The all juice cider we made using lactose ( & honey, sultanas, cloves, cinnamon etc) went in the bottle on the weekend.
It's is an extraordinary drink- strong (don't have SG/FG numbers to hand, but up around 9% from memory) spicy (too many cloves?) and has just the right amount of sweetness from what residual lactose made it through.
We primed most if it, but left a few unprimed. Think it will come into it's own drunk warm, like mulled wine.
May need to try this with better quality juice next time. So far nothing has beaten the Pink Lady juice used in our first batch.


----------



## pr1me (14/12/04)

if you want to make a nice cider there are some orchards in Vic that sell proper cider apples, looke for varieties such as Kingston Black or Bulmers Norman, they IMHO, make the best scrumpy.

Pink Ladys like most of the varities we get here are dessert apples, nice enough, but wont yield a result like a true cider apple which is much higher in tannin characters.


----------



## kman (14/12/04)

the cider i ended up with has been dubbed Death Cider, or alternatively, Liquid Evil.

Didnt take any SG readings, but id guess it is somewhere aroung 7-9%

Very deadly


----------



## Backlane Brewery (14/12/04)

Yeah, there is something about cider/apples like that- we have named our various lots Snow White's Curse, Delicious Demon, Ugly Sister, Supreme Gravy (named after the 7.5l fermenter's original contents) & Poison Apple.
Also some things percolating about Eve- St Kilda Temptation, Serpent's Gift etc but even we thought these were a bit po-faced.
I liked the sound of "Old Fashioned Donkey Poison & Brass Polish" for the first lot of Berri juice stuff, but was outvoted.


----------



## barfridge (14/12/04)

I love a good cider. My first effort was based on pr1me's black death scrumpy. Its a huge brew, and with a champagne yeast fermenting it right down, it came out at about 12%. I call it sewercider.

I love the flavour, but I think next time I'll use a yeast that wont attenuate as much, and hope to keep a bit more sweetness, at the expense of the drop-you-on-your-arse alcohol content.


----------



## pr1me (15/12/04)

Try the same sugar levels as black death but use an ale yeast, most of them dont do much beyond 8%. Multiple racks will stick the ferment too, so do that when your gravity readings look about right for you after secondary.

I did one for my wedding called old rosie, based on apples and strawberries, which came out very nice.

Next in the line will be "Johnny Jump Up" based on a cider from wartime Ireland. Should even out at about 20% when done.


----------



## Jase (18/3/05)

kman said:


> just finished putting on my apple cider, so we will see how it goes.
> 
> [post="33886"][/post]​



Hi Kman,

How'd the cider turn out?

Cheers,
Jase


----------



## facter (9/5/05)

...after secondary, what FG do you guys usually bottle at? Mine, using a modified Black Rock base, atm is around 1.002 - i was wondering if it needed to get all the way down to 1.000 and ferment right out in order for it to be okay to bottle?

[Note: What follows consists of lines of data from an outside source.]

(** X15 ([add] and [sub] only fulfil on finite numbers): when the promise
    of [add] or [sub] is fulfilled, both operands and the result are
    finite numbers: NaN, an infinity, or a sum past the largest double
    are always rejected. *)
Theorem guards_fulfil_finite x y c :
  add x y = Fulfilled c \/ sub x y = Fulfilled c ->
  exists a b z, x = Num a /\ y = Num b /\ c = Num z.
Proof.
  intros [H | H].
  - destruct x as [a | | |], y as [b | | |]; try discriminate H.
    unfold add in H. cbn [JS.add] in H.
    destruct (of_Z (a + b)) as [z | | |] eqn:E; try discriminate H.
    exists a, b, z. repeat split.
    destruct (_ || _) in H; [discriminate H | now injection H as <-].
  - destruct x as [a | | |], y as [b | | |]; try discriminate H.
    unfold sub, JS.sub in H. cbn [neg JS.add] in H.
    destruct (of_Z (a + - b)) as [z | | |] eqn:E; try discriminate H.
    exists a, b, z. repeat split.
    destruct (_ || _) in H; [discriminate H | now injection H as <-].
Qed.

Lemma guards_fulfil_finite_witness :
  (add (Num 2) (Num 3) = Fulfilled (Num 5) \/ sub (Num 2) (Num 3) = Fulfilled (Num 5)) /\
  exists a b z, Num 2 = Num a /\ Num 3 = Num b /\ Num 5 = Num z.
Proof.
  assert (H : add (Num 2) (Num 3) = Fulfilled (Num 5) \/
              sub (Num 2) (Num 3) = Fulfilled (Num 5)) by (left; reflexivity).
  split; [exact H |].
  exact (guards_fulfil_finite (Num 2) (Num 3) (Num 5) H).
Defined.

Lemma sub_NaN_amount x : sub x NaN = Rejected (ArithmeticUnderflow x NaN).
Proof. destruct x; reflexivity. Qed.

Lemma lt_NaN_r x : lt x NaN = false.
Proof. destruct x; reflexivity. Qed.

(** X14 ([Transfer], [TransferFrom] with an amount that is no number):
    a value whose [parseInt] is NaN passes the sign check and the funds
    check (both comparisons with NaN are false); between two signed-up
    accounts it is then rejected by the guard of [sub], with the
    subtraction overflow error, and nothing is written. *)
Theorem transfer_non_numeric_amount ctx w from to value fromText toText :
  parseInt value = NaN ->
  holds w (balanceKey from) = Some fromText ->
  holds w (balanceKey to) = Some toText ->
  (initialized w -> clientID ctx = from ->
     invoke (Transfer ctx to value) w =
       (Failure (ArithmeticUnderflow (parseInt fromText) NaN), w)) /\
  (from <> to ->
     invoke (TransferFrom ctx from to value) w =
       (Failure (ArithmeticUnderflow (parseInt fromText) NaN), w)).
Proof.
  intros Hv Hf Ht. split.
  - intros Hi <-. unfold invoke, Transfer.
    repeat tx_step. rewrite Hv. cbn [lt].
    repeat tx_step. fold (balanceKey (clientID ctx)). rewrite Hf, lt_NaN_r.
    repeat tx_step. fold (balanceKey to). rewrite Ht, sub_NaN_amount. reflexivity.
  - intros Hd. unfold invoke, TransferFrom.
    rewrite (eqb_distinct from to Hd), Hv. cbn [lt].
    repeat tx_step. fold (balanceKey from). rewrite Hf, lt_NaN_r.
    repeat tx_step. fold (balanceKey to). rewrite Ht, sub_NaN_amount. reflexivity.
Qed.
(** X20.  [ProjectsService.create].  The ids of the creator and of the
    listed members are built before anything else: when one of the strings
    is no id, the call throws with nothing stored and nothing emitted.
    When they all are, the project is created once with the creator first
    and the listed members after her, as listed, and then one
    [project_created] notification goes out for each entry of that list
    that differs from the caller's id and has a registered socket, in the
    order of the list, each to that one socket; the registry and the
    sockets stay as they were, and an id is drawn for every entry that
    differs from the caller's id, registered or not. *)
Theorem create_validates_then_notifies (db : Db) (createProjectDto : CreateProjectDto)
    (userId : string) (w : World) :
  ((∃ e, ObjectId_of db userId = Throw e) ∨
   (∃ i e, i ∈ default [] (cp_members createProjectDto) ∧
           ObjectId_of db i = Throw e) →
   ∃ e, ProjectsService.create db createProjectDto userId w
          = (Thrown (Http.Other e), w)) ∧
  (∀ creator others project,
     ObjectId_of db userId = Ok creator →
     Forall2 (λ i oid, ObjectId_of db i = Ok oid)
             (default [] (cp_members createProjectDto)) others →
     let input :=
       {| pi_name := cp_name createProjectDto;
          pi_description := cp_description createProjectDto;
          pi_createdBy := creator;
          pi_members := creator :: others |} in
     answer_projects_create db input = Ok project →
     ∃ dto w' es,
       ProjectsService.create db createProjectDto userId w = (Returned dto, w') ∧
       project_id dto = pdoc_id project ∧
       project_members dto = pdoc_members project ∧
       issued w' = projects_create input :: issued w ∧
       sockets (gateway w') = sockets (gateway w) ∧
       connectedUsers (gateway w') = connectedUsers (gateway w) ∧
       ids_drawn w' =
         (ids_drawn w + length (filter (λ m, m ≠ userId) (creator :: others)))%nat ∧
       wire (gateway w') = (rev es ++ wire (gateway w))%list ∧
       Forall2
         (λ e m, ∃ c n,
            connectedUsers (gateway w) !! m = Some c ∧
            e = {| recipients := {[c]}; event := notification n |} ∧
            notification_userId n = m ∧
            notification_type n = "project_created" ∧
            notification_message n =
              "You have been added to project: " +:+ cp_name createProjectDto)
         es
         (filter (λ m, m ≠ userId ∧ is_Some (connectedUsers (gateway w) !! m))
                 (creator :: others))).
Proof.
  split.
  - intros [[e He]|Hbad]; unfold ProjectsService.create.
    + unfold mbind, Service_bind. unfold attempt at 1. rewrite He. by exists e.
    + unfold mbind, Service_bind. unfold attempt at 1.
      destruct (ObjectId_of db userId) as [creator|e]; [|by exists e].
      destruct (map_each_ObjectId_throw db _ w Hbad) as [e He].
      rewrite He. by exists e.
  - intros creator others project Hu Hothers input Hcreate.
    unfold ProjectsService.create.
    unfold mbind, Service_bind. unfold attempt at 1. rewrite Hu.
    rewrite (map_each_ObjectId_ok db _ others w Hothers).
    unfold attempt. fold input.
    unfold query. rewrite Hcreate.
    set (w1 := {| gateway := gateway w; issued := projects_create input :: issued w;
                  ids_drawn := ids_drawn w; dates_read := dates_read w |}).
    assert (Hdto : ∃ dto w2,
              ProjectsService.toProjectDto db project w1 = (Returned dto, w2) ∧
              project_id dto = pdoc_id project ∧
              project_members dto = pdoc_members project ∧
              gateway w2 = gateway w ∧ issued w2 = issued w1 ∧
              ids_drawn w2 = ids_drawn w).
    { unfold ProjectsService.toProjectDto. unfold_S.
      destruct (pdoc_createdAt project), (pdoc_updatedAt project); simpl;
        eexists _, _; repeat split. }
    destruct Hdto as (dto & w2 & -> & Hid & Hmem & Hg & Hi & Hd).
    destruct (notify_created_each db createProjectDto userId (creator :: others) w2)
      as (w' & es & -> & Hi' & Hs' & Hc' & Hd' & Hw' & Hes).
    rewrite Hg in Hs', Hc', Hw', Hes.
    exists dto, w', es. unfold mret, Service_ret.
    split; [reflexivity|]. split; [exact Hid|]. split; [exact Hmem|].
    split; [by rewrite Hi', Hi|]. split; [exact Hs'|]. split; [exact Hc'|].
    split; [by rewrite Hd', Hd|]. split; [exact Hw' | exact Hes].
Qed.
(** * pygame_funny_simulations: a shallow embedding of the seven simulations

    The repository holds seven independent Pygame/Pymunk programs
    (colorful_flooding, pizza_rain, rebound_collisions, sand_clock,
    shooting_star, solar_system, wrecking_ball).  Every program has the same
    shape: a class whose constructor builds the window (and, for five of them,
    a Pymunk space), the methods [process_events], [run_logic], [draw] and
    [clock_tick], and a [__main__] block that calls them in a loop.

    Python methods mutate [self] and the objects of the libraries, and they
    may raise.  They are embedded as computations of a state-and-exception
    monad over the pair (attributes of [self], state of the world); the state
    reached when an exception is raised is kept, as in Python. *)

From Stdlib Require Import ZArith List Bool Lia QArith Qcanon Reals Lra.
From Stdlib Require PrimFloat Uint63 FloatOps SpecFloat.
From stdpp Require Import gmap list strings numbers.

Local Open Scope Z_scope.

(** ** Exceptions and results *)

(** The exceptions the programs can meet.  [ValueError] carries its message,
    so that an error raised by the repository's own [raise] statements can be
    told from one raised inside a library. *)
Inductive exn :=
| AssertionError
| ValueError (msg : string)
| ZeroDivisionError
| IndexError.

Inductive result (A : Type) :=
| Ok (a : A)
| Raise (e : exn).
Arguments Ok {A} a.
Arguments Raise {A} e.

Definition is_ok {A} (r : result A) : bool :=
  match r with Ok _ => true | Raise _ => false end.

(** ** The monad of Python methods *)

Definition M (S A : Type) : Type := S -> result A * S.

#[global] Instance M_ret {S} : MRet (M S) := fun A a s => (Ok a, s).

#[global] Instance M_bind {S} : MBind (M S) := fun A B f m s =>
  match m s with
  | (Ok a, s') => f a s'
  | (Raise e, s') => (Raise e, s')
  end.

Definition raise {S A} (e : exn) : M S A := fun s => (Raise e, s).
Definition get {S} : M S S := fun s => (Ok s, s).
Definition gets {S A} (f : S -> A) : M S A := fun s => (Ok (f s), s).
Definition put {S} (s : S) : M S unit := fun _ => (Ok tt, s).
Definition modify {S} (f : S -> S) : M S unit := fun s => (Ok tt, f s).

(** [try: m except e: pass]: the exception [e] is swallowed, any other one
    propagates; the state changes made before the exception stay. *)
Definition try_except_pass {S} (m : M S unit) (handled : exn -> bool) : M S unit :=
  fun s =>
    match m s with
    | (Ok tt, s') => (Ok tt, s')
    | (Raise e, s') => if handled e then (Ok tt, s') else (Raise e, s')
    end.

Definition is_AssertionError (e : exn) : bool :=
  match e with AssertionError => true | _ => false end.

(** A method of an object of class [X] runs on (attributes of self, world);
    these lift a computation on one side of the pair. *)
Definition on_self {X W A} (m : M X A) : M (X * W) A := fun s =>
  let '(r, x') := m s.1 in (r, (x', s.2)).
Definition on_world {X W A} (m : M W A) : M (X * W) A := fun s =>
  let '(r, w') := m s.2 in (r, (s.1, w')).

(** A method call on an object held in an attribute of [self]. *)
Definition on_attr {X W A B} (getter : X -> A) (setter : A -> X -> X) (m : M A B)
  : M (X * W) B :=
  fun s => let '(r, a') := m (getter s.1) in (r, (setter a' s.1, s.2)).

(** A constructor that calls a method of the object it is building: the
    method runs on the attributes set so far. *)
Definition under_construction {X W} (self : X) (m : M (X * W) unit) : M W X :=
  fun w =>
    match m (self, w) with
    | (Ok _, (self', w')) => (Ok self', w')
    | (Raise e, (_, w')) => (Raise e, w')
    end.

(** ** Loops *)

(** [for x in l: body] when the body does not change the list it walks. *)
Fixpoint for_each {S A} (l : list A) (body : A -> M S unit) : M S unit :=
  match l with
  | [] => mret tt
  | x :: l' => body x;; for_each l' body
  end.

I will be doing an experiment with this batch, and using powdered Stevia as a primer to sweeten it


----------



## Airgead (10/5/05)

pr1me said:


> if you want to make a nice cider there are some orchards in Vic that sell proper cider apples, looke for varieties such as Kingston Black or Bulmers Norman, they IMHO, make the best scrumpy.
> 
> Pink Ladys like most of the varities we get here are dessert apples, nice enough, but wont yield a result like a true cider apple which is much higher in tannin characters.
> [post="38280"][/post]​



Pr1me

Do you have any addresses for cider apple orcahards? The only one I know of here in NSW pulled out all their cider trees last year *sob*. Dessert apple juice with added acid and tanin just isn't the same. I have 2 crab apple trees and I juice the fruit but thats only enough to adjust one batch of cider.

Cheers
Dave


----------



## facter (10/5/05)

Airgead said:


> Do you have any addresses for cider apple orcahards? The only one I know of here in NSW pulled out all their cider trees last year *sob*. Dessert apple juice with added acid and tanin just isn't the same. I have 2 crab apple trees and I juice the fruit but thats only enough to adjust one batch of cider.



Yeah, I'm looking for orchards here in WA but not having much luck, heard there may be some down south but...eh.


----------